DEAR DR. NERDLOVE: I discovered your blog recently and have been reading through many of your posts. I appreciate the strong grasp you have on dating/romance, so I thought it might be a good idea to ask about something I’m struggling with.
I’m a 31yo transmasc nonbinary person (they/he) who was just able, three years ago, to move from my abusive Mormon family’s home and start transitioning. My gender transition so far has had a huge positive effect on most life areas. However, romance is an area where I still have a really hard time. Partly because I’ve spent most my life under the power of a controlling family and religion, I have no romantic/sexual experience beyond a few chaste dates back during college. I’m a highly romantic person who has dreamed of love my entire life, but I just can’t seem to find the courage to make a move.
As well as being transgender/nonbinary and having no experience, I am disabled – autistic with multiple chronic illnesses – and unable to work more than 12hr/week, which means I am dependent on government support, now that my relationship with my family has broken. I’m also very demisexual, so I basically have to fall in love BEFORE I feel sexual attraction, which has just happened three times in my three decades. I have gender dysphoria connected to sex that means I have some additional hard boundaries there. All of this makes me feel that it’ll be a difficult prospect to find someone who fits me and wants to date me. Honestly, in a society this unfriendly and unsupportive for people like me, I am likely to be a major burden for any partner. My therapists say that my high level of emotional maturity, compassion, and responsiveness can make up for my practical/financial problems, and I see their point, but I can’t help but feel bad for the trouble I’d cause my future partner, particularly as the political situation worsens.
I’ve been in therapy for over a decade now, working through disability trauma, queer/sexual trauma, family trauma, and religious trauma, and I have made huge strides in the past three years especially. My therapists and my friends – most of whom are queer women, the demographic I’d primarily like to date – say that I probably need to just get out there now so I can experience how things are different/better in the general dating scene than in the Mormon dating scene. But I have spent months making excuses about how I want to be further through my transition, and I’m constantly moving the goalposts. Really, I’m scared that people won’t like the person I am becoming.
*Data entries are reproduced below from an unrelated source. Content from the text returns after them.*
(** C8: process isolation.  In every state that a run of user stores and
    admissible traps reaches, a physical page that a process can write through its user address space is one reference, that
    process's own; it is not part of any page table, and no other process
    reaches it at any virtual address, for reading or for writing. *)
Theorem reachable_isolation s0 s p q v w :
  running s0 → rtc step s0 s →
  live s p → live s q → p ≠ q → 256 ≤ v < 1024 → 0 ≤ w < 1024 →
  writable (leaf (kmem s) (table_of s p) v) = true →
  pinfo s (frame (leaf (kmem s) (table_of s p) v)) = MkInfo p 1 ∧
  (∀ r, live s r → frame (leaf (kmem s) (table_of s p) v) ∉ table_frames (table_of s r)) ∧
  (user_accessible (leaf (kmem s) (table_of s q) w) = true →
   frame (leaf (kmem s) (table_of s q) w) ≠ frame (leaf (kmem s) (table_of s p) v)).
Proof. intros Hr Hst. apply isolated. by apply run_safe, (steps_running s0). Qed.

Lemma kept_entry p s s' q va :
  safe s → spares p s s' → live s q → q ≠ p → entry_of s' q va = entry_of s q va.
Proof.
  intros Hs [Hp Hm] Hq Hne. unfold entry_of. case_decide; [|done]. pose proof (low48_range va).
  destruct (live_kept s s' q Hs Hq) as (-> & _ & El); [by rewrite Hp| |apply El, vpn_range; lia].
  intros a Ha. apply (Hm q Hq Hne). rewrite frames_of_live by done. apply elem_of_app. left.
  apply in_table_frames; [|done]. apply (safe_shape s Hs q Hq).
Qed.

(** Apart from the console, user code reads pages of its own only. *)
Lemma readable_frame s q va :
  safe s → live s q → va / 4096 ≠ CONSOLE_ADDR / 4096 → canonical va = true → 0 ≤ va < 2 ^ 64 →
  Z.land (entry_of s q va) PTE_PU = PTE_PU → frame (entry_of s q va) ∈ frames_of s q.
Proof.
  intros Hs Hq Hva Hc Hr E. assert (access PTE_PU) as Hn by (unfold access; set_solver).
  pose proof (need_present _ _ Hn E) as HP.
  assert (has (entry_of s q va) PTE_U = true) as HU.
  { rewrite has_U. assert (Z.testbit PTE_PU 2 = true) as Hb by done. rewrite <- E, Z.land_spec in Hb.
    by apply andb_prop in Hb as [? _]. }
  unfold entry_of in *. case_decide as Hlt; [|done]. pose proof (low48_range va).
  assert (0 ≤ low48 va / 4096 < 1024) as Hw by (apply vpn_range; lia).
  rewrite frames_of_live by done. apply elem_of_app. right. apply elem_frames_where.
  exists (low48 va / 4096). split; [|done]. destruct (decide (low48 va / 4096 < 256)); [|lia].
  destruct (safe_kernel s Hs q (low48 va / 4096) Hq ltac:(lia)) as (_ & _ & _ & HUe).
  rewrite HU in HUe. symmetry in HUe. apply bool_decide_eq_true in HUe. exfalso. apply Hva. rewrite <- HUe.
  unfold canonical in Hc. apply orb_prop in Hc as [Hc|Hc].
  - apply Z.ltb_lt in Hc. by rewrite low48_small by lia.
  - apply Z.leb_le in Hc. unfold low48 in Hlt.
    assert (va mod 2 ^ 48 = va - (2 ^ 64 - 2 ^ 48)); [|lia].
    symmetry. apply Z.mod_unique with (2 ^ 16 - 1); lia.
Qed.

Lemma kept_read p s s' q va :
  safe s → safe s' → spares p s s' → live s q → q ≠ p → 0 ≤ va < 2 ^ 64 →
  va / 4096 ≠ CONSOLE_ADDR / 4096 → user_read q va s' = user_read q va s.
Proof.
  intros Hs Hs' Hsp Hq Hne Hva Hcon. assert (access PTE_PU) as Hn by (unfold access; set_solver).
  destruct (spares_kept p s s' q Hs Hsp Hq Hne) as [Hq' _]. unfold user_read.
  rewrite !process_translate by done. rewrite (kept_entry p s s') by done.
  destruct (canonical va) eqn:Hc; [|done]. destruct (Z.eqb_spec (Z.land (entry_of s q va) PTE_PU) PTE_PU) as [E|]; [|done].
  cbn. f_equal. symmetry. apply (sp_memory _ _ _ Hsp q Hq Hne). rewrite offset_frame by apply entry_range.
  by apply readable_frame.
Qed.
Lemma types_fork_into c : 0 ≤ c < NPROC → keeps_types (fork_into c).
Proof.
  intros Hc. unfold fork_into. apply maintains_bind; [by apply types_with_pid|intros _].
  apply maintains_bind; [maintains|intros _]. apply maintains_bind; [maintains|intros cur].
  eapply yields_bind; [apply types_duplicate|intros pt Hpt].
  apply maintains_bind; [by apply types_with_pagetable|intros _]. destruct (istrue pt); [|maintains].
  apply maintains_bind; [maintains|intros _].
  eapply yields_bind; [apply current_proc_typed|intros p Hp].
  apply maintains_bind; [by apply types_with_registers, Hp|intros _]. maintains.
Qed.

Lemma types_fork_loop n c : 0 ≤ c → c + Z.of_nat n ≤ NPROC → keeps_types (fork_loop n c).
Proof.
  revert c. induction n as [|n IH]; intros c Hc Hn; cbn [fork_loop]; [maintains|].
  apply maintains_bind; [maintains|intros p]. destruct (decide _); [apply types_fork_into; lia|].
  apply maintains_bind; [maintains|intros _]. apply IH; lia.
Qed.

Lemma types_fork : keeps_types sys_fork.
Proof. apply types_fork_loop; [lia|done]. Qed.

Lemma types_exit : keeps_types sys_exit.
Proof. unfold sys_exit, exit_page. maintains; apply maintains_each; intros ?; maintains. Qed.

Lemma types_page_alloc : keeps_types sys_page_alloc.
Proof. unfold sys_page_alloc, sys_page_alloc_find_free. maintains. Qed.

Lemma types_mapping : keeps_types syscall_mapping.
Proof. unfold syscall_mapping. maintains. apply types_machine. unfold copy_vamapping. maintains. Qed.

Lemma types_mem_tog : keeps_types syscall_mem_tog.
Proof.
  assert (∀ x, 0 ≤ logical_not x < 2) as Hn by (intros x; unfold logical_not; destruct (_ =? _); lia).
  unfold syscall_mem_tog. maintains.
  - intros s []. split; try done. specialize (Hn (disp_global s)). unfold fits. cbn. lia.
  - apply types_put_process. intros p []. split; try done. specialize (Hn (display_status p)). unfold fits. cbn. lia.
Qed.

Lemma types_run {A} q : 0 ≤ q < NPROC → keeps_types (run (A := A) q).
Proof.
  intros Hq. unfold run. apply (yields_bind _ proc_typed); [apply yields_gets; intros s Hs; apply Hs|intros p Hp].
  apply maintains_bind; [maintains|intros _]. apply maintains_bind; [by intros s []|intros _].
  apply maintains_bind; [|intros _; maintains]. by apply types_machine, types_set_pagetable, Hp.
Qed.

Lemma types_schedule_loop {A} n q : 0 ≤ q → keeps_types (schedule_loop (A := A) n q).
Proof.
  revert q. induction n as [|n IH]; intros q Hq; cbn [schedule_loop]; [maintains|].
  assert (0 ≤ Z.rem (q + 1) NPROC < NPROC) by (apply Z.rem_bound_pos; [lia|done]).
  apply maintains_bind; [maintains|intros p]. destruct (decide _); [by apply types_run|].
  apply maintains_bind; [maintains|intros _]. apply IH. lia.
Qed.

Lemma types_schedule {A} : keeps_types (schedule (A := A)).
Proof. eapply yields_bind; [apply current_proc_typed|]. intros p Hp. apply types_schedule_loop, Hp. Qed.

Lemma types_panic_call : keeps_types (sys_panic (A := ())).
Proof.
  assert (∀ n a, maintains machine_typed (read_bytes n a)) as Hb.
  { induction n as [|n IH]; intros a; cbn [read_bytes]; maintains. }
  unfold sys_panic. maintains.
Qed.

Lemma types_page_fault reg : keeps_types (page_fault reg).
Proof. unfold page_fault, rcr2. maintains. apply types_machine. maintains. Qed.

Lemma types_tick : keeps_types (modify (λ s, set_ticks (u32 (ticks s + 1)) s)).
Proof. intros s []. split; try done. apply u32_range. Qed.

Lemma types_handle reg : keeps_types (handle reg).
Proof.
  unfold handle, default_exception. cbv zeta. auto with types nocore.
  maintains; auto using types_panic_call, types_schedule, types_page_alloc, types_mapping, types_mem_tog, types_tick,
    types_page_fault, types_fork, types_exit.
Qed.

Lemma types_exception_entry reg : regs_typed reg → keeps_types (exception_entry reg).
Proof.
  intros Hr. unfold exception_entry. apply maintains_bind; [maintains|intros q].
  apply maintains_bind; [by apply types_with_registers|intros _].
  apply (yields_bind _ (fits 64)); [apply yields_gets; intros s Hs; apply Hs|intros kpt Hk].
  apply maintains_bind; [by apply types_machine, types_set_pagetable|intros _]. maintains.
Qed.

Lemma types_resume {A} : keeps_types (resume (A := A)).
Proof.
  unfold resume. apply maintains_bind; [maintains|intros p]. destruct (decide _); [|apply types_schedule].
  apply (yields_bind _ (λ q, 0 ≤ q < NPROC)); [apply yields_gets; intros s Hs; apply Hs|]. apply types_run.
Qed.

Lemma types_exception {A} reg : regs_typed reg → keeps_types (exception (A := A) reg).
Proof.
  intros Hr. unfold exception. apply maintains_bind; [by apply types_exception_entry|intros _].
  apply maintains_bind; [apply types_handle|intros _]. apply types_resume.
Qed.
End handler.

(** C37: types.  The handler for any trap, called in a state in which every
    variable has a value of its C type, ends, however it ends, in such a state:
    registers, reference counts, owners, process IDs, page table addresses,
    ticks, the display's position and everything written to a port stay in
    range, and [current] points into [processes]. *)
Theorem exception_typed `{Devices} `{Layout} `{Patience} `{Padding} {A} reg s :
  typed s → regs_typed reg → typed (final (exception (A := A) reg s)).
Proof.
  intros Hs Hr. apply (triple_final typed); [|exact Hs]. by apply types_exception.
Qed.

(** ** On the demo process *)

(** The types of a state, checked. *)
Definition info_checks (i : physical_pageinfo) : bool :=
  (- 2 ^ 7 <=? owner i) && (owner i <? 2 ^ 7) && (- 2 ^ 7 <=? refcount i) && (refcount i <? 2 ^ 7).

Lemma info_checks_spec i :
  info_checks i = true → - 2 ^ 7 ≤ owner i < 2 ^ 7 ∧ - 2 ^ 7 ≤ refcount i < 2 ^ 7.
Proof. unfold info_checks. rewrite !andb_true_iff, !Z.leb_le, !Z.ltb_lt. lia. Qed.

Lemma pinfo_checks s : bool_decide (map_Forall (λ _ i, info_checks i = true) (pageinfo s)) = true →
  ∀ n, - 2 ^ 7 ≤ owner (pinfo s n) < 2 ^ 7 ∧ - 2 ^ 7 ≤ refcount (pinfo s n) < 2 ^ 7.
Proof.
  intros Hc n. apply bool_decide_eq_true in Hc. apply info_checks_spec. unfold pinfo.
  destruct (pageinfo s !! n) as [i|] eqn:E; [exact (Hc n i E)|done].
Qed.

Lemma regs_typed_trap n rdi : fits 64 n → fits 64 rdi → regs_typed (trap_regs n rdi).
Proof. intros Hn Hr. split; [|by split]. repeat (apply List.Forall_cons; [by first [assumption|split]|]). by apply List.Forall_nil. Qed.

Lemma demo_proc_typed : proc_typed demo_proc.
Proof.
  assert (bool_decide (Forall (fits 64)
    [reg_rax demo_regs; reg_rcx demo_regs; reg_rdx demo_regs; reg_rbx demo_regs; reg_rbp demo_regs; reg_rsi demo_regs;
     reg_rdi demo_regs; reg_r8 demo_regs; reg_r9 demo_regs; reg_r10 demo_regs; reg_r11 demo_regs; reg_r12 demo_regs;
     reg_r13 demo_regs; reg_r14 demo_regs; reg_r15 demo_regs; reg_fs demo_regs; reg_gs demo_regs;
     reg_intno demo_regs; reg_err demo_regs; reg_rip demo_regs; reg_rflags demo_regs; reg_rsp demo_regs]) = true) as H
    by (vm_compute; reflexivity).
  apply bool_decide_eq_true in H. split; [by split| |by split|by split]. split; [exact H|]. by split.
Qed.

Lemma demo_user_typed : typed demo_user.
Proof.
  assert (bool_decide (map_Forall (λ _ i, info_checks i = true) (pageinfo demo_user)) = true) as Hi
    by (vm_compute; reflexivity).
  split.
  - split; try (by split). apply List.Forall_nil.
  - intros n. exact (proj1 (pinfo_checks _ Hi n)).
  - intros n. exact (proj2 (pinfo_checks _ Hi n)).
  - intros q. unfold process. cbn [processes demo_user demo set_mach]. destruct (decide (1 = q)) as [<-|Hne].
    + rewrite lookup_singleton_eq. exact demo_proc_typed.
    + rewrite lookup_singleton_ne by exact Hne. exact zero_proc_typed.
  - by split.
  - by split.
  - by split.
  - by split.
  - by split.
Qed.

Lemma exception_typed_witness :
  typed (final (@exception () (λ _ _, 0) kernel_sym 16%nat (λ _, 0) (trap_regs INT_SYS_FORK 0) demo_user)).
Proof.
  apply exception_typed; [exact demo_user_typed|]. apply regs_typed_trap; by split.
Defined.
After all, there’s good reason I hid my real self for nearly three decades. I keep wanting to test the waters, see how my friends react to my gender-related changes before I try to get into romance.
So ultimately, any time I consider getting on dating apps or anything like that, I feel very panicky. There’s a part of me that’s convinced people will laugh at me for daring to think anyone would find it worth the risk to date me. But social connection is the meaning of life for me, and at this point, it feels like romance is the last area I really want to be sure to explore before I die – and I’ve honestly felt death on my heels for most my life, which the current political circumstances don’t help. I don’t want to waste too much time because I might not HAVE that much time.
I definitely COULD push through the anxiety, but I don’t want to destabilize my emotional and mental health, particularly given how tied my physical health symptoms are to stress and anxiety. So my question for you is this: how do you know if you’ve healed enough from past trauma to push through the leftover anxiety and get out onto the dating scene?
Out Of Emotional Traction
DEAR OUT OF EMOTIONAL TRACTION: First of all, OET, I want to tell you how proud of you I am. You’ve been through some heinous f--kery, and even at a time when being trans is more fraught and dangerous than it’s been in a long, long time, you’ve had the strength and courage to deal with your trauma, refute the bulls—t sold to you and to be your best, truest and most authentic self. That’s f--king huge and you should celebrate that.
I have a sneaking suspicion that this is all anxiety, OET, not lingering trauma. I don’t mean that you didn’t go through serious trauma and didn’t need a lot of healing – you clearly did. But I think that much of what you’re experiencing are the scars that the trauma left behind. It’s a little like being thrown from a horse and then being nervous around horses again; your problem is ultimately that what you went through rocked your s—t so hard that you’re understandably afraid of what might happen if you try.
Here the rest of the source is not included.